══ RECORDS PROVIDED
Lemma referer_includes_occurs (r needle : string) :
  needle <> "" ->
  truthy (referer_includes (Some r) needle) = true <-> occurs_in needle r.
Proof.
  intros Hne. unfold referer_includes, occurs_in. simpl.
  destruct (String.index 0 needle r) as [m|] eqn:E.
  - split; [|done]. intros _. exists m. by apply String.index_correct1 in E.
  - split; [done|]. intros [m Hm].
    by apply (String.index_correct3 0 m needle r E Hne (Nat.le_0_l m)) in Hm.
Qed.

Lemma truthy_or_else (a b : value) :
  truthy (or_else a b) = true <-> truthy a = true \/ truthy b = true.
Proof.
  unfold or_else. destruct (truthy a) eqn:E.
  - rewrite E. tauto.
  - split; [by right|]. by intros [?|?].
Qed.

Lemma isAdmin_spec (referer : option string) :
  truthy (or_else
            (or_else (referer_includes referer "/admin")
               (referer_includes referer "?admin=true"))
            (referer_includes referer "#admin")) = true
  <-> admin_referer referer.
Proof.
  rewrite !truthy_or_else. unfold admin_referer.
  destruct referer as [r|].
  - rewrite !referer_includes_occurs by discriminate. split.
    + intros H. exists r. split; [done|]. tauto.
    + intros (r' & [= <-] & H). tauto.
  - simpl. split; [by intros [[?|?]|?]|]. by intros (r' & ? & _).
Qed.

End Classification.

Section Rounding.

Lemma round64_pos_exact (n : Z) :
  (2 ^ 53 <= n)%Z ->
  (n mod 2 ^ (Z.log2 n - 52) = 0)%Z ->
  round64_pos n = n.
Proof.
  intros Hn Hmod. unfold round64_pos.
  destruct (n <? 2 ^ 53)%Z eqn:E; [apply Z.ltb_lt in E; lia|].
  assert (Hlog : (53 <= Z.log2 n)%Z).
  { change 53%Z with (Z.log2 (2 ^ 53)). by apply Z.log2_le_mono. }
  assert (Hu : (0 < 2 ^ (Z.log2 n - 52))%Z) by (apply Z.pow_pos_nonneg; lia).
  cbv zeta. rewrite Hmod.
  assert ((2 * 0 <? 2 ^ (Z.log2 n - 52))%Z = true) as ->
    by (apply Z.ltb_lt; lia).
  rewrite Z.mul_comm. symmetry. apply Z.div_exact; lia.
Qed.

(** A connection count below 2^53 is incremented exactly. *)
Lemma add64_count (k : Z) :
  (0 <= k < 2 ^ 53)%Z ->
  add64 (k * 2 ^ 53) (2 ^ 53) = ((k + 1) * 2 ^ 53)%Z.
Proof.
  intros Hk. unfold add64, round64.
  replace (k * 2 ^ 53 + 2 ^ 53)%Z with ((k + 1) * 2 ^ 53)%Z by lia.
  assert (Hpos : (2 ^ 53 <= (k + 1) * 2 ^ 53)%Z) by nia.
  destruct ((k + 1) * 2 ^ 53 <? 0)%Z eqn:E; [apply Z.ltb_lt in E; lia|].
  apply round64_pos_exact; [exact Hpos|].
  rewrite Z.log2_mul_pow2 by lia.
  replace (53 + Z.log2 (k + 1) - 52)%Z with (Z.log2 (k + 1) + 1)%Z by lia.
  assert (Hle : (Z.log2 (k + 1) <= 53)%Z).
  { change 53%Z with (Z.log2 (2 ^ 53)). apply Z.log2_le_mono. lia. }
  assert (H0 : (0 <= Z.log2 (k + 1))%Z) by apply Z.log2_nonneg.
  destruct (Z.eq_dec (Z.log2 (k + 1)) 53) as [Heq|Hne].
  - assert (k + 1 = 2 ^ 53)%Z as ->.
    { pose proof (Z.log2_spec (k + 1) ltac:(lia)) as [Hlow _].
      rewrite Heq in Hlow. lia. }
    reflexivity.
  - replace (2 ^ 53)%Z
      with (2 ^ (53 - (Z.log2 (k + 1) + 1)) * 2 ^ (Z.log2 (k + 1) + 1))%Z.
    + rewrite Z.mul_assoc. apply Z_mod_mult.
    + rewrite <- Z.pow_add_r by lia. f_equal. lia.
Qed.

End Rounding.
════
YOUR INSTRUCTIONS: Working from the records above, write out verbatim only the lines from the line containing "assert (H0 : (0" through the line containing "- replace (2 ^ 53)%Z".

RESPONSE BELOW:
  assert (H0 : (0 <= Z.log2 (k + 1))%Z) by apply Z.log2_nonneg.
  destruct (Z.eq_dec (Z.log2 (k + 1)) 53) as [Heq|Hne].
  - assert (k + 1 = 2 ^ 53)%Z as ->.
    { pose proof (Z.log2_spec (k + 1) ltac:(lia)) as [Hlow _].
      rewrite Heq in Hlow. lia. }
    reflexivity.
  - replace (2 ^ 53)%Z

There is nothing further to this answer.